■ RAW DATA ■
(** C10. A directory is a map from names to inode numbers and dirlink adds a
    name to it atomically: if the name is not in the map, dirlink returns 0 and
    afterwards the map on the disk has the name and is otherwise what it was;
    if the name is there, dirlink returns -1 and the files are as they were.
    All other files stay the same and the file system stays consistent, also
    if the machine crashes at any moment in between and initlog runs at the
    next boot: then the map is the old one or the new one. *)
Theorem dirlink_atomic data0 F dp d N name inum : ready pid dev data0 F dp d -> dir_ready data0 F d N -> name_ok name -> 0 < inum < 2 ^ 16 ->
  let sb := fs_sb F in let L := block (fs_disk F) in
  let result (r : Z) (L' : Z -> list Z) := match dmap (content sb L d) name with
    | None => r = 0 /\ name_added sb data0 d name inum L L'
    | Some _ => r = -1 /\ unchanged sb data0 L L'
    end in
  fwp (device mmio) pid (link_part dp name inum) [] F (fun r h F' => h = [] /\ result r (block (fs_disk F')) /\
    forall d', crash (fs_disk F) (fs_disk F') d' -> forall G, rebooted pid dev d' G ->
      fwp (device mmio) pid (initlog dev sb) [] G (fun _ _ G' =>
        unchanged sb data0 L (block (fs_disk G')) \/ result r (block (fs_disk G')))).
Proof.
  intros Hr Hdr Hname Hinum sb L result. pose proof (virtio_law mmio pid Hfuel). pose proof (r_layout _ _ _ _ _ _ Hr) as Hlay.
  pose proof (r_fs _ _ _ _ _ _ Hr) as Hfs. pose proof (r_live _ _ _ _ _ _ Hr) as Hl.
  assert (Hagree : forall G M, (forall b, user (sb_logstart sb) (Z.to_nat (sb_nlog sb - 1)) b -> block (fs_disk G) b = M b) ->
    forall b, sb_inodestart sb <= b -> block (fs_disk G) b = M b).
  { intros G M HM b Hb. apply HM. pose proof (lay_order _ _ _ _ Hlay). fold sb in H0. unfold user. lia. }
  eapply fwp_mono; [by eapply (fwp_link_part _ pid dev Hdev data0 F dp d N name inum)|]. intros r h F' (-> & L' & [Hnew Hcrash] & Hpost).
  assert (Hres : forall G, (forall b, sb_inodestart sb <= b -> block (fs_disk G) b = L' b) -> result r (block (fs_disk G))).
  { intros G HG. unfold result. destruct Hpost as [(Em & -> & Ha)|(Em & -> & HL')]; fold sb L in Em.
    - rewrite Em. split; [done|]. by eapply agree_added.
    - destruct (dmap (content sb L d) name); [|done]. split; [done|]. eapply agree_unchanged; [exact Hlay| |done]. intros b Hb. rewrite <- HL'. by apply HG. }
  split; [done|]. split; [by apply Hres, Hagree|]. intros d' Hd' G HG. eapply fwp_mono; [by eapply Hcrash|]. intros [] h G' [Hold|Hn]; [left|right].
  - eapply agree_unchanged; [exact Hlay|by apply Hagree|done].
  - by apply Hres, Hagree.
Qed.
End virtio.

■ ASSIGNED TASK ■
For this exercise, give the entries above again with no difference at all.

■ EXERCISE OUTPUT ■
(** C10. A directory is a map from names to inode numbers and dirlink adds a
    name to it atomically: if the name is not in the map, dirlink returns 0 and
    afterwards the map on the disk has the name and is otherwise what it was;
    if the name is there, dirlink returns -1 and the files are as they were.
    All other files stay the same and the file system stays consistent, also
    if the machine crashes at any moment in between and initlog runs at the
    next boot: then the map is the old one or the new one. *)
Theorem dirlink_atomic data0 F dp d N name inum : ready pid dev data0 F dp d -> dir_ready data0 F d N -> name_ok name -> 0 < inum < 2 ^ 16 ->
  let sb := fs_sb F in let L := block (fs_disk F) in
  let result (r : Z) (L' : Z -> list Z) := match dmap (content sb L d) name with
    | None => r = 0 /\ name_added sb data0 d name inum L L'
    | Some _ => r = -1 /\ unchanged sb data0 L L'
    end in
  fwp (device mmio) pid (link_part dp name inum) [] F (fun r h F' => h = [] /\ result r (block (fs_disk F')) /\
    forall d', crash (fs_disk F) (fs_disk F') d' -> forall G, rebooted pid dev d' G ->
      fwp (device mmio) pid (initlog dev sb) [] G (fun _ _ G' =>
        unchanged sb data0 L (block (fs_disk G')) \/ result r (block (fs_disk G')))).
Proof.
  intros Hr Hdr Hname Hinum sb L result. pose proof (virtio_law mmio pid Hfuel). pose proof (r_layout _ _ _ _ _ _ Hr) as Hlay.
  pose proof (r_fs _ _ _ _ _ _ Hr) as Hfs. pose proof (r_live _ _ _ _ _ _ Hr) as Hl.
  assert (Hagree : forall G M, (forall b, user (sb_logstart sb) (Z.to_nat (sb_nlog sb - 1)) b -> block (fs_disk G) b = M b) ->
    forall b, sb_inodestart sb <= b -> block (fs_disk G) b = M b).
  { intros G M HM b Hb. apply HM. pose proof (lay_order _ _ _ _ Hlay). fold sb in H0. unfold user. lia. }
  eapply fwp_mono; [by eapply (fwp_link_part _ pid dev Hdev data0 F dp d N name inum)|]. intros r h F' (-> & L' & [Hnew Hcrash] & Hpost).
  assert (Hres : forall G, (forall b, sb_inodestart sb <= b -> block (fs_disk G) b = L' b) -> result r (block (fs_disk G))).
  { intros G HG. unfold result. destruct Hpost as [(Em & -> & Ha)|(Em & -> & HL')]; fold sb L in Em.
    - rewrite Em. split; [done|]. by eapply agree_added.
    - destruct (dmap (content sb L d) name); [|done]. split; [done|]. eapply agree_unchanged; [exact Hlay| |done]. intros b Hb. rewrite <- HL'. by apply HG. }
  split; [done|]. split; [by apply Hres, Hagree|]. intros d' Hd' G HG. eapply fwp_mono; [by eapply Hcrash|]. intros [] h G' [Hold|Hn]; [left|right].
  - eapply agree_unchanged; [exact Hlay|by apply Hagree|done].
  - by apply Hres, Hagree.
Qed.
End virtio.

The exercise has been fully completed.